» WHAT IS NEEDED:
Quote the records below word for word, please, from the very first line through the one that contains "From Stdlib Require Import SpecFloat.", and nothing beyond it.
____________________
(* ===== verification/FilterParse.v ===== *)
(** The parser of filter expressions and order lists
    ([pkg/consolegraphql/filter/parser.go]): the tables goyacc generated from [parser.y]
    and the automaton that interprets them. *)
From stdpp Require Import base strings list numbers.
From Stdlib Require Import SpecFloat.
From S2P Require Import Prelude GoStrings FilterExpr FilterLex.

(** ** Tables *)

Definition FilterEofCode : Z := 1.
Definition FilterErrCode : Z := 2.
Definition FilterPrivate : Z := 57344.
Definition FilterLast : Z := 64.
Definition FilterFlag : Z := -1000.

Definition FilterExca : list Z :=
  [-1; 1; 1; -1; -2; 0; -1; 8; 1; 8; 4; 8; 5; 8; 16; 8; -2; 15]%Z.

Definition FilterAct : list Z :=
  [8; 19; 9; 7; 13; 14; 15; 16; 17; 10;
   11; 35; 6; 50; 13; 14; 15; 16; 17; 10;
   11; 37; 38; 20; 45; 47; 43; 43; 42; 44;
   2; 4; 22; 21; 3; 22; 21; 48; 23; 24;
   46; 21; 1; 36; 41; 18; 43; 12; 49; 25;
   5; 0; 0; 39; 40; 27; 29; 30; 31; 32;
   33; 34; 26; 28]%Z.

Definition FilterPact : list Z :=
  [6; -1000; -3; 3; 31; -1000; -3; -3; -1000; 49;
   -1000; -1000; -1000; -1000; -1000; -1000; -1000; -1000; -16; -1000;
   -4; -3; -3; 28; -1000; -13; -13; 11; 19; -1000;
   -1000; -1000; -1000; -1000; -1000; 3; -1000; -1000; -1000; -1000;
   36; -1000; -1000; -1000; -1000; -13; -1000; -8; -1000; -1000;
   -1000]%Z.

Definition FilterPgo : list Z := [0; 31; 50; 49; 47; 2; 0; 45; 1; 43; 42]%Z.

Definition FilterR1 : list Z :=
  [0; 10; 10; 1; 1; 1; 1; 1; 1; 2;
   2; 2; 2; 2; 5; 5; 3; 3; 3; 3;
   3; 3; 4; 4; 4; 4; 4; 6; 6; 7;
   7; 7; 8; 9; 9; 9]%Z.

Definition FilterR2 : list Z :=
  [0; 2; 2; 1; 3; 3; 3; 2; 1; 3;
   3; 4; 3; 4; 1; 1; 1; 1; 1; 1;
   1; 1; 1; 1; 1; 1; 1; 1; 1; 0;
   1; 3; 2; 0; 1; 1]%Z.

Definition FilterChk : list Z :=
  [-1000; -10; 24; 28; -1; -2; 15; 6; -6; -5;
   22; 23; -4; 17; 18; 19; 20; 21; -7; -8;
   20; 5; 4; -1; -1; -3; 13; 6; 14; 7;
   8; 9; 10; 11; 12; 27; -9; 25; 26; -1;
   -1; 16; -5; -6; -5; 13; 21; 6; -8; -5;
   21]%Z.

Definition FilterDef : list Z :=
  [0; -2; 0; 29; 1; 3; 0; 0; -2; 0;
   27; 28; 14; 22; 23; 24; 25; 26; 2; 30;
   33; 0; 0; 0; 7; 0; 0; 0; 0; 16;
   17; 18; 19; 20; 21; 0; 32; 34; 35; 5;
   6; 4; 9; 15; 10; 0; 12; 0; 31; 11;
   13]%Z.

Definition FilterTok1 : list Z :=
  [1; 3; 3; 3; 3; 3; 3; 3; 3; 3;
   3; 3; 3; 3; 3; 3; 3; 3; 3; 3;
   3; 3; 3; 3; 3; 3; 3; 3; 3; 3;
   3; 3; 3; 3; 3; 3; 3; 3; 3; 3;
   15; 16; 3; 3; 27; 3; 3; 3; 3; 3;
   3; 3; 3; 3; 3; 3; 3; 3; 3; 3;
   8; 7; 9]%Z.

Definition FilterTok2 : list Z :=
  [2; 3; 4; 5; 6; 10; 11; 12; 13; 14;
   17; 18; 19; 20; 21; 22; 23; 24; 25; 26;
   28]%Z.

(** An entry of a table. *)
Definition entry (t : list Z) (n : Z) : Z := nth (Z.to_nat n) t 0%Z.

(** The internal number of a character the lexer returns. *)
Definition translate (char : Z) : Z :=
  let token :=
    if (char <=? 0)%Z then entry FilterTok1 0
    else if (char <? Z.of_nat (length FilterTok1))%Z then entry FilterTok1 char
    else if (FilterPrivate <=? char)%Z && (char <? FilterPrivate + Z.of_nat (length FilterTok2))%Z
    then entry FilterTok2 (char - FilterPrivate)
    else 0%Z in
  if decide (token = 0)%Z then entry FilterTok2 1 else token.

(** The search through the exception table: first the state, then the token. *)
Fixpoint exca_tokens (t : list Z) (token : Z) : Z :=
  match t with
  | n :: m :: t' => if (n <? 0)%Z || (n =? token)%Z then m else exca_tokens t' token
  | _ => 0
  end.
Fixpoint exca_state (t : list Z) (state token : Z) : Z :=
  match t with
  | n :: m :: t' =>
      if (n =? -1)%Z && (m =? state)%Z then exca_tokens t' token else exca_state t' state token
  | _ => 0
  end.

(** The state after a reduction to the nonterminal [n] that uncovers [state]. *)
Definition goto_state (n state : Z) : Z :=
  let g := entry FilterPgo n in
  let j := (g + state + 1)%Z in
  if (FilterLast <=? j)%Z then entry FilterAct g
  else
    let s := entry FilterAct j in
    if (entry FilterChk s =? - n)%Z then s else entry FilterAct g.

(** ** The automaton *)

Section Parse.
Context {JP Obj RV : Type} `{HJ : !JsonPath JP Obj RV}.
Notation Sym := (FilterSymType JP).

(** The zero value of a symbol. *)
Definition zero_sym : Sym := {|
  yys := 0; stringValue := ""; integralValue := 0; floatValue := S754_zero false;
  jsonPathValue := None; boolVal := false; orderList := []; order := None; expr := None; str := "" |}.

Definition set_yys (s : Z) (v : Sym) : Sym := {|
  yys := s; stringValue := stringValue v; integralValue := integralValue v;
  floatValue := floatValue v; jsonPathValue := jsonPathValue v; boolVal := boolVal v;
  orderList := orderList v; order := order v; expr := expr v; str := str v |}.
Definition set_expr (e : Expr JP) (v : Sym) : Sym := {|
  yys := yys v; stringValue := stringValue v; integralValue := integralValue v;
  floatValue := floatValue v; jsonPathValue := jsonPathValue v; boolVal := boolVal v;
  orderList := orderList v; order := order v; expr := Some e; str := str v |}.
Definition set_str (s : string) (v : Sym) : Sym := {|
  yys := yys v; stringValue := stringValue v; integralValue := integralValue v;
  floatValue := floatValue v; jsonPathValue := jsonPathValue v; boolVal := boolVal v;
  orderList := orderList v; order := order v; expr := expr v; str := s |}.
Definition set_boolVal (b : bool) (v : Sym) : Sym := {|
  yys := yys v; stringValue := stringValue v; integralValue := integralValue v;
  floatValue := floatValue v; jsonPathValue := jsonPathValue v; boolVal := b;
  orderList := orderList v; order := order v; expr := expr v; str := str v |}.
Definition set_orderList (l : list (Order JP)) (v : Sym) : Sym := {|
  yys := yys v; stringValue := stringValue v; integralValue := integralValue v;
  floatValue := floatValue v; jsonPathValue := jsonPathValue v; boolVal := boolVal v;
  orderList := l; order := order v; expr := expr v; str := str v |}.
Definition set_order (o : Order JP) (v : Sym) : Sym := {|
  yys := yys v; stringValue := stringValue v; integralValue := integralValue v;
  floatValue := floatValue v; jsonPathValue := jsonPathValue v; boolVal := boolVal v;
  orderList := orderList v; order := Some o; expr := expr v; str := str v |}.

Definition setExpressionTree (e : option (Expr JP)) (l : lexer JP) : lexer JP := {|
  data := data l; p := p l; cs := cs l; ts := ts l; te := te l; act := act l; lex_e := lex_e l;
  lex_expr := e; lex_orderBy := lex_orderBy l; startToks := startToks l |}.
Definition setOrderByTree (o : list (Order JP)) (l : lexer JP) : lexer JP := {|
  data := data l; p := p l; cs := cs l; ts := ts l; te := te l; act := act l; lex_e := lex_e l;
  lex_expr := lex_expr l; lex_orderBy := o; startToks := startToks l |}.

(** [lexer.Error]. *)
Definition lexer_Error (e : string) (l : lexer JP) : lexer JP :=
  set_lex_e (Some (Errorf ("error: " +:+ e))) l.

(** The fields of a symbol as operands; no symbol of the grammar leaves the one it is
    asked for unset. *)
Definition the_expr (v : Sym) : Expr JP := default nullVal (expr v).
Definition the_path (v : Sym) : Expr JP :=
  match jsonPathValue v with Some (jp, s) => JSONPathVal jp s | None => nullVal end.

(** The action of a production on the values [d] of its right-hand side. *)
Definition semantic (nt : nat) (d : nat → Sym) (val : Sym) (l : lexer JP) : Sym * lexer JP :=
  match nt with
  | 1 => (val, setExpressionTree (expr (d 2)) l)
  | 2 => (val, setOrderByTree (orderList (d 2)) l)
  | 3 => (set_expr (the_expr (d 1)) val, l)
  | 4 => (set_expr (the_expr (d 2)) val, l)
  | 5 => (set_expr (AndExpr (the_expr (d 1)) (the_expr (d 3))) val, l)
  | 6 => (set_expr (OrExpr (the_expr (d 1)) (the_expr (d 3))) val, l)
  | 7 => (set_expr (NotExpr (the_expr (d 2))) val, l)
  | 8 => (set_expr (BoolVal (boolVal (d 1))) val, l)
  | 9 => (set_expr (ComparisonExpr (str (d 2)) (the_expr (d 1)) (the_expr (d 3))) val, l)
  | 10 => (set_expr (ComparisonExpr LikeStr (the_expr (d 1)) (the_expr (d 3))) val, l)
  | 11 => (set_expr (ComparisonExpr NotLikeStr (the_expr (d 1)) (the_expr (d 4))) val, l)
  | 12 => (set_expr (IsNullExpr IsNull (the_expr (d 1))) val, l)
  | 13 => (set_expr (IsNullExpr IsNotNull (the_expr (d 1))) val, l)
  | 14 => (set_expr (the_expr (d 1)) val, l)
  | 15 => (set_expr (BoolVal (boolVal (d 1))) val, l)
  | 16 => (set_str EqualStr val, l)
  | 17 => (set_str LessThanStr val, l)
  | 18 => (set_str GreaterThanStr val, l)
  | 19 => (set_str LessEqualStr val, l)
  | 20 => (set_str GreaterEqualStr val, l)
  | 21 => (set_str NotEqualStr val, l)
  | 22 => (set_expr (StringVal (stringValue (d 1))) val, l)
  | 23 => (set_expr (IntVal (integralValue (d 1))) val, l)
  | 24 => (set_expr (FloatVal (floatValue (d 1))) val, l)
  | 25 => (set_expr (the_path (d 1)) val, l)
  | 26 => (set_expr nullVal val, l)
  | 27 => (set_boolVal true val, l)
  | 28 => (set_boolVal false val, l)
  | 29 => (set_orderList [] val, l)
  | 30 => (set_orderList (option_list (order (d 1))) val, l)
  | 31 => (set_orderList (orderList (d 1) ++ option_list (order (d 3))) val, l)
  | 32 => (set_order {| o_Expr := the_path (d 1); Direction := str (d 2) |} val, l)
  | 33 => (set_str AscScr val, l)
  | 34 => (set_str AscScr val, l)
  | 35 => (set_str DescScr val, l)
  | _ => (val, l)
  end.

(** The variables of [Parse] when it reaches [Filternewstate]: the stack, its top first,
    whose top carries the state, and the token read and not yet used. *)
Record parser := {
  stack : list Sym;
  char : Z;
  token : Z;
  lval : Sym;
  Errflag : Z;
  lx : lexer JP;
}.

(** What a turn of the automaton does: go on, return a code, or panic in the lexer. *)
Inductive turn :=
  | Next (ps : parser)
  | Return (code : Z) (l : lexer JP)
  | ParsePanic.

Definition top (ps : parser) : Z := match stack ps with v :: _ => yys v | [] => -1 end.

(** [Filterlex1], when no token is waiting. *)
Definition read_token (ps : parser) : option parser :=
  if (char ps <? 0)%Z then
    match Lex (lx ps) (lval ps) with
    | Some (l, v, c) =>
        Some {| stack := stack ps; char := c; token := translate c; lval := v;
                Errflag := Errflag ps; lx := l |}
    | None => None
    end
  else Some ps.

(** A token that can be shifted. *)
Definition shift (state : Z) (ps : parser) : parser := {|
  stack := set_yys state (lval ps) :: stack ps; char := -1; token := -1; lval := lval ps;
  Errflag := if (0 <? Errflag ps)%Z then (Errflag ps - 1)%Z else Errflag ps; lx := lx ps |}.

(** A reduction by production [n]. The value starts as that of the first symbol of the
    right-hand side; that of an empty one is not read. *)
Definition reduce (n : Z) (ps : parser) : parser :=
  let k := Z.to_nat (entry FilterR2 n) in
  let rhs := reverse (take k (stack ps)) in
  let rest := drop k (stack ps) in
  let '(val, l) := semantic (Z.to_nat n) (λ i, nth (i - 1) rhs zero_sym) (nth 0 rhs zero_sym) (lx ps) in
  let uncovered := match rest with v :: _ => yys v | [] => -1 end%Z in
  {| stack := set_yys (goto_state (entry FilterR1 n) uncovered) val :: rest;
     char := char ps; token := token ps; lval := lval ps; Errflag := Errflag ps; lx := l |}.

(** The states on the stack that can shift the error token: pop until one is found. *)
Fixpoint find_error_shift (st : list Sym) : option (Z * list Sym) :=
  match st with
  | [] => None
  | v :: st' =>
      let n := (entry FilterPact (yys v) + FilterErrCode)%Z in
      if (0 <=? n)%Z && (n <? FilterLast)%Z && (entry FilterChk (entry FilterAct n) =? FilterErrCode)%Z
      then Some (entry FilterAct n, st)
      else find_error_shift st'
  end.

(** No action for the token. *)
Definition error_turn (ps : parser) : turn :=
  if (Errflag ps =? 3)%Z then
    if (token ps =? FilterEofCode)%Z then Return 1 (lx ps)
    else Next {| stack := stack ps; char := -1; token := -1; lval := lval ps; Errflag := 3; lx := lx ps |}
  else
    let l := if (Errflag ps =? 0)%Z then lexer_Error "syntax error" (lx ps) else lx ps in
    match find_error_shift (stack ps) with
    | Some (state, st) =>
        Next {| stack := set_yys state (nth 0 (stack ps) zero_sym) :: st; char := char ps; token := token ps;
                lval := lval ps; Errflag := 3; lx := l |}
    | None => Return 1 l
    end.

(** [Filterdefault]. *)
Definition default_turn (ps : parser) : turn :=
  let n := entry FilterDef (top ps) in
  if (n =? -2)%Z then
    match read_token ps with
    | None => ParsePanic
    | Some ps =>
        let n := exca_state FilterExca (top ps) (token ps) in
        if (n <? 0)%Z then Return 0 (lx ps)
        else if (n =? 0)%Z then error_turn ps else Next (reduce n ps)
    end
  else if (n =? 0)%Z then error_turn ps else Next (reduce n ps).

(** [Filternewstate]. *)
Definition parse_turn (ps : parser) : turn :=
  let n := entry FilterPact (top ps) in
  if (n <=? FilterFlag)%Z then default_turn ps
  else match read_token ps with
  | None => ParsePanic
  | Some ps =>
      let n := (n + token ps)%Z in
      if (n <? 0)%Z || (FilterLast <=? n)%Z then default_turn ps
      else
        let n := entry FilterAct n in
        if (entry FilterChk n =? token ps)%Z then Next (shift n ps) else default_turn ps
  end.

(** The loop of [Parse]: [None] when the fuel runs out. *)
Fixpoint parse_loop (fuel : nat) (ps : parser) : option turn :=
  match fuel with
  | 0 => None
  | S fuel =>
      match parse_turn ps with
      | Next ps => parse_loop fuel ps
      | t => Some t
      end
  end.

Definition new_parser (l : lexer JP) : parser :=
  {| stack := [zero_sym]; char := -1; token := -1; lval := zero_sym; Errflag := 0; lx := l |}.

(** Enough turns for any input: every token is shifted once, and between two shifts
    there are at most a bounded number of reductions per token. *)
Definition parse_fuel (l : lexer JP) : nat := 8 * (length (data l) + 4).

(** [FilterParse]: the lexer afterwards, [Panic] for a panic. *)
Definition FilterParse (l : lexer JP) : option (outcome (Z * lexer JP)) :=
  match parse_loop (parse_fuel l) (new_parser l) with
  | Some (Return code l) => Some (Ok (code, l))
  | Some ParsePanic => Some Panic
  | _ => None
  end.

(** [ParseFilterExpression]: the expression, which is nil when none was recognized, and
    the error. *)
Definition ParseFilterExpression (s : string) : option (outcome (option (Expr JP) * option error)) :=
  match FilterParse (newLexer s [START_EXPRESSION]) with
  | Some (Ok (_, l)) => Some (Ok (lex_expr l, lex_e l))
  | Some _ => Some Panic
  | None => None
  end.

(** [ParseOrderByExpression]. *)
Definition ParseOrderByExpression (s : string) : option (outcome (list (Order JP) * option error)) :=
  match FilterParse (newLexer s [START_ORDER_LIST]) with
  | Some (Ok (_, l)) => Some (Ok (lex_orderBy l, lex_e l))
  | Some _ => Some Panic
  | None => None
  end.
End Parse.

Arguments parser JP : clear implicits.
Arguments turn JP : clear implicits.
____________________
» RESPONSE TO THIS EXERCISE:
(* ===== verification/FilterParse.v ===== *)
(** The parser of filter expressions and order lists
    ([pkg/consolegraphql/filter/parser.go]): the tables goyacc generated from [parser.y]
    and the automaton that interprets them. *)
From stdpp Require Import base strings list numbers.
From Stdlib Require Import SpecFloat.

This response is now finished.